--- START ---
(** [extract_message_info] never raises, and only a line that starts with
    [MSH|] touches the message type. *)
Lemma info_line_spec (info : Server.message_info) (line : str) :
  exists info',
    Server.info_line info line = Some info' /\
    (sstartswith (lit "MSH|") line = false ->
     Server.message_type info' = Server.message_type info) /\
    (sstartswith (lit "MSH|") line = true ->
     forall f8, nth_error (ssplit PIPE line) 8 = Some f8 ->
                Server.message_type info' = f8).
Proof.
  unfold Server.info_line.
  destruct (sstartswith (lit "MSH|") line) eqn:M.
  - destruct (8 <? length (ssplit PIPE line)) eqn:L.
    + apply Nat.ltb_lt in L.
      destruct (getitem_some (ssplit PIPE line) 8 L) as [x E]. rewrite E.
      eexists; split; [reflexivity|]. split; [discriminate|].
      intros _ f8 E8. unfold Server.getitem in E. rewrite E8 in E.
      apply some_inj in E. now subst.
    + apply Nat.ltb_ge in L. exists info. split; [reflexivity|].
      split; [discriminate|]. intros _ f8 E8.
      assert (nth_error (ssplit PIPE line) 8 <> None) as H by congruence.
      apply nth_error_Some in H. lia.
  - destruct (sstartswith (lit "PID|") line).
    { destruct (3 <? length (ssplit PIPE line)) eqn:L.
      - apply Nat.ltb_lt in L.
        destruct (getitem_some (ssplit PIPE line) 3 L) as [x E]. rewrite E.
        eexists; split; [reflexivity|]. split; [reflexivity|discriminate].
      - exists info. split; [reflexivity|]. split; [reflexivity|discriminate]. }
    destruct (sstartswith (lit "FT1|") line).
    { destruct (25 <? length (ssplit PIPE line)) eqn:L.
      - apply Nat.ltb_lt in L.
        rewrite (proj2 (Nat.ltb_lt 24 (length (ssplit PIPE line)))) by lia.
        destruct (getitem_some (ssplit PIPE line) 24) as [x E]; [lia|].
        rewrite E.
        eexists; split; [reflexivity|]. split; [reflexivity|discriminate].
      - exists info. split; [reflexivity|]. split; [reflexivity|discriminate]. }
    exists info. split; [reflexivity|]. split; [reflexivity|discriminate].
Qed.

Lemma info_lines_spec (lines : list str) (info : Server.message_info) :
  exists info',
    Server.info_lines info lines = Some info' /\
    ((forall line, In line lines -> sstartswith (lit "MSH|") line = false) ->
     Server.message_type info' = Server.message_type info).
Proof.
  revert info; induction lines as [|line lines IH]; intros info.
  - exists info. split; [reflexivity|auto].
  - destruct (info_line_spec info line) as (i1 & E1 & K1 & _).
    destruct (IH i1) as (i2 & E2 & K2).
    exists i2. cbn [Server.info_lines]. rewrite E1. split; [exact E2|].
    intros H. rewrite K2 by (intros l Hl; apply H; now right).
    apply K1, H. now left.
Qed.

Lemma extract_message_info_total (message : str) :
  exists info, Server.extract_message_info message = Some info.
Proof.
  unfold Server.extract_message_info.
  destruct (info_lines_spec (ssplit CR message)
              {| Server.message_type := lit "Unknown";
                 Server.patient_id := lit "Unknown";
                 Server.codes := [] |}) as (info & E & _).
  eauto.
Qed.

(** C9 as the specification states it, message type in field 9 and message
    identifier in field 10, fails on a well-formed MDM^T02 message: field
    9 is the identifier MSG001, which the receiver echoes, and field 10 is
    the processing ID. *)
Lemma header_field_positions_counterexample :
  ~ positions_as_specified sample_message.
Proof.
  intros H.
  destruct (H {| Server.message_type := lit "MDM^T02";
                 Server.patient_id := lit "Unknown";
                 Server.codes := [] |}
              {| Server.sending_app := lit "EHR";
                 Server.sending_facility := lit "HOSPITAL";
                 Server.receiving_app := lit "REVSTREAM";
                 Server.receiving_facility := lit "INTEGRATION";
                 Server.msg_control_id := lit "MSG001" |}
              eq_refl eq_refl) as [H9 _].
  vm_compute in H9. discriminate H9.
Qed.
--- END ---
INSTRUCTIONS TO FOLLOW: Beginning with the line that has "exists i2. cbn" and ending with the line that has "Server.receiving_app := lit", set down the lines above exactly and include no others.

THE ANSWER:
    exists i2. cbn [Server.info_lines]. rewrite E1. split; [exact E2|].
    intros H. rewrite K2 by (intros l Hl; apply H; now right).
    apply K1, H. now left.
Qed.

Lemma extract_message_info_total (message : str) :
  exists info, Server.extract_message_info message = Some info.
Proof.
  unfold Server.extract_message_info.
  destruct (info_lines_spec (ssplit CR message)
              {| Server.message_type := lit "Unknown";
                 Server.patient_id := lit "Unknown";
                 Server.codes := [] |}) as (info & E & _).
  eauto.
Qed.

(** C9 as the specification states it, message type in field 9 and message
    identifier in field 10, fails on a well-formed MDM^T02 message: field
    9 is the identifier MSG001, which the receiver echoes, and field 10 is
    the processing ID. *)
Lemma header_field_positions_counterexample :
  ~ positions_as_specified sample_message.
Proof.
  intros H.
  destruct (H {| Server.message_type := lit "MDM^T02";
                 Server.patient_id := lit "Unknown";
                 Server.codes := [] |}
              {| Server.sending_app := lit "EHR";
                 Server.sending_facility := lit "HOSPITAL";
                 Server.receiving_app := lit "REVSTREAM";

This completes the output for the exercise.